"Días perfectos", una fábula de Wim Wenders filmada íntegramente en Tokio

Un buen día de 2023, un día perfecto, Wim Wenders estrenó en el Festival de Cannes su mejor película de ficción en mucho, muchísimo, demasiado tiempo. En décadas. Para lograrlo, decidió abandonar tanto su tierra natal, Alemania, como su segunda patria cultural, los Estados Unidos, para pasar una temporada en Tokio. Días perfectos, cuyo título no es otra cosa que la versión en plural de la célebre canción compuesta por Lou Reed y lanzada en 1972 como un lado B destinado a la grandeza, fue filmada en su totalidad en la capital japonesa y es una conjunción estupenda de sencillez y profundidad. Un cuento de Tokio que describe los días y noches de un ciudadano solitario cuyo trabajo consiste en limpiar los baños públicos ubicados a lo largo y a lo ancho de la poblada urbe. Con ese material de base, e inspirado espiritualmente en el cine del maestro Yasujiro Ozu, el director de Paris, Texas, El amigo americano y Las alas del deseo construye la historia mínima de un hombre que no parece tener pasado, y cuyo presente transcurre con escasas palabras y un ojo atento a la belleza –muchas veces recóndita– que lo rodea. La rutina de Hirayama -un magnífico Koji Yakusho, el actor favorito de Kiyoshi Kurosawa- consiste en trabajar, cuidar de sus plantas e intentar fotografiar el komorebi, palabra japonesa que define el instante preciso en el cual el movimiento de las hojas de un árbol genera un particular brillo, gracias a la fusión de luces y sombras provocada por los rayos del sol. Entre artículos de limpieza, paños humedecidos y mopas cumpliendo su función antibacteriana, Hirayama observa cada día la ciudad y todo aquello que la compone, recorriendo calles y avenidas en la compañía de sus cassettes originales, leyendo libros de rezago antes de irse a dormir, topándose aquí y allá con otros tokiotas. El silencio del protagonista tal vez sea el precio a pagar por su gran capacidad de observación, que Wenders replica desde su empresa como realizador, atento a los mil y un detalles de su existencia. Nominada a un premio Oscar en la categoría internacional por Japón (el film es una coproducción entre ese país y Alemania), Días perfectos, el gran regreso del cineasta alemán, tendrá finalmente su estreno en salas de cine el próximo jueves 8, paso previo a su desembarco en la plataforma Mubi.
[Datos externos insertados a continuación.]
(** X3: [farneback] touches the two flow files only.  When it
    returns, both hold flows; when it raises, either nothing was
    written (an image that does not load, a flow that is not computed,
    a forward file that may not be written), or the backward file may
    not be written and the forward file is left behind. *)
Theorem farneback_effect (start_name end_name fwd bwd : string)
    (fs fs' : filesystem) (r : result unit) :
  farneback start_name end_name fwd bwd fs = (r, fs') ->
  (forall q, q <> fwd -> q <> bwd -> fs' !! q = fs !! q) /\
  (r = Ok tt ->
   exists f b, fs' = <[bwd := flo_bytes b]> (<[fwd := flo_bytes f]> fs)) /\
  (forall err, r = Raise err ->
     (err = cv2_error /\ fs' = fs) \/
     (err = PermissionError /\ denied fwd = true /\ fs' = fs) \/
     (err = PermissionError /\ denied bwd = true /\
      exists f, fs' = <[fwd := flo_bytes f]> fs)).
Proof.
  unfold farneback, bind, imread, cvtColor, cv2_or_raise.
  destruct ((fs !! start_name ≫= imdecode) ≫= cvtColor_BGR2GRAY) as [g1|];
    simpl;
    [|intros [= <- <-]; split; [done|split; [done|intros err [= <-]; auto]]].
  destruct ((fs !! end_name ≫= imdecode) ≫= cvtColor_BGR2GRAY) as [g2|];
    simpl;
    [|intros [= <- <-]; split; [done|split; [done|intros err [= <-]; auto]]].
  destruct (calcOpticalFlowFarneback g1 g2) as [f|];
    simpl;
    [|intros [= <- <-]; split; [done|split; [done|intros err [= <-]; auto]]].
  destruct (calcOpticalFlowFarneback g2 g1) as [b|];
    simpl;
    [|intros [= <- <-]; split; [done|split; [done|intros err [= <-]; auto]]].
  rewrite write_flow_cases. destruct (denied fwd) eqn:Hf.
  { intros [= <- <-]. repeat split; [done..|]. intros err [= <-]. auto. }
  rewrite write_flow_cases. destruct (denied bwd) eqn:Hb.
  - intros [= <- <-]. split; [|split; [done|]].
    + intros q Hq _. by apply lookup_insert_ne.
    + intros err [= <-]. right. right. eauto.
  - intros [= <- <-]. split; [|split; [eauto|done]].
    intros q Hq1 Hq2. by rewrite !lookup_insert_ne.
Qed.

(** X4: the fast job when all goes well.  If both frames load, both
    flows are computed, the flow files may be written and the
    consistency check writes the reliability map, then [run_job]
    returns, and the files afterwards are the files before without the
    forward flow, with the backward flow and with the reliability
    map. *)
Theorem run_job_fast_outputs (idx : Z) (start_name end_name : string)
    (dst : Path) (fs : filesystem) (g1 g2 : image) (f b : ndarray)
    (data out : list byte) (rc : Z) :
  (fs !! start_name ≫= imdecode) ≫= cvtColor_BGR2GRAY = Some g1 ->
  (fs !! end_name ≫= imdecode) ≫= cvtColor_BGR2GRAY = Some g2 ->
  calcOpticalFlowFarneback g1 g2 = Some f ->
  calcOpticalFlowFarneback g2 g1 = Some b ->
  denied (forward_path idx dst) = false ->
  denied (backward_path idx dst) = false ->
  (let fs1 := <[backward_path idx dst := flo_bytes b]>
                (<[forward_path idx dst := flo_bytes f]> fs) in
   exec (tool CONSISTENCY_CHECK)
     [backward_path idx dst; forward_path idx dst; reliable_path idx dst;
      end_name] [] fs1
   = Some (mk_completed (<[reliable_path idx dst := data]> fs1) out rc)) ->
  run_job idx start_name end_name dst true fs =
    (Ok tt,
     <[reliable_path idx dst := data]>
       (<[backward_path idx dst := flo_bytes b]>
          (delete (forward_path idx dst) fs))).
Proof.
  intros H1 H2 Hf Hb Hdf Hdb Hcheck.
  unfold run_job, bind, farneback, bind, imread, cvtColor, cv2_or_raise.
  rewrite H1. simpl. rewrite H2. simpl. rewrite Hf. simpl. rewrite Hb. simpl.
  rewrite !write_flow_cases, Hdf. rewrite write_flow_cases, Hdb.
  unfold subprocess_run. simpl in Hcheck. rewrite Hcheck. simpl.
  unfold os_remove.
  pose proof (forward_ne_backward idx dst) as Hfb.
  pose proof (forward_ne_reliable idx dst) as Hfr.
  rewrite lookup_insert_ne, lookup_insert_ne, lookup_insert_eq, Hdf by done.
  f_equal.
  rewrite delete_insert_ne, delete_insert_ne by done.
  by rewrite delete_insert_eq.
Qed.
End FarnebackEffects.

Section DeepflowEffects.
Import PyStr PyPath PathFacts Numpy.
Context {E : environment}.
Hirayama sólo utiliza el reloj pulsera los fines de semana. De lunes a viernes, el sonido que lo despierta llega desde la calle, amplificado por el sosiego matutino: una vecina anciana que todos los días sale a barrer la vereda con una vieja escoba. Luego de cepillarse los dientes y humedecer las plantas con un spray, el hombre se calza su mono azul con logotipo a la vista (“The Tokyo Toilet”), cruza el umbral de casa y observa el cielo con satisfacción. El sol apenas comienza a calentar el ambiente cuando pone una moneda en el dispensador de gaseosas ubicado frente a su hogar -siempre bebe la misma latita, una soda con sabor a café frío- y abre la puerta de la combi, también azul, antes de partir hacia el primer baño público del día. En el camino, la música lo acompaña, y en su colección de cintas originales de los años 60 y 70 tienen cabida desde The Velvet Underground hasta The Animals, pasando por Patti Smith, The Kinks, Van Morrison y los Stones. La limpieza de los baños es concienzuda, inmaculada, y hasta la más mínima suciedad es eliminada de resquicios y esquinas, en casos extremos ayudado por un pequeño espejo que le permite acceder visualmente a espacios invisibles a simple vista. Tarde, pero seguro, llega Takashi, un joven limpiador como él, aunque más preocupado por una chica que le gusta que por los avatares del trabajo. Takashi le habla y Hirayama, que no es mudo pero sólo habla cuando resulta indispensable, le responde con un sonido y un gesto universalmente comprensible. A limpiar. Los baños públicos de Tokio son un espectáculo y Días perfectos los registra primorosamente. Un baño en una plaza con juegos infantiles ofrece una entrada con listones de madera y, en su interior, los cortes redondos de un árbol ornamentan los espejos, como si se tratara de una continuación de los toboganes y subibajas de afuera. Allí, escondido, sentado en un retrete y llorando a moco tendido, hay un chico que ha perdido de vista a su madre, una de las tantas interrupciones de las faenas cotidianas (la mayoría de las veces, Hirayama debe cortar la limpieza cuando algún cliente necesita utilizar el servicio con suma urgencia). A las puertas automáticas e inodoros con chorro de agua incluido se les suma la joya de la corona: un trío de baños transparentes que, cuando el usuario tranca la puerta, ocultan mágicamente lo que ocurre dentro gracias a un sistema que opaca el vidrio, con detalles de colores que hacen aún más atractivo el diseño.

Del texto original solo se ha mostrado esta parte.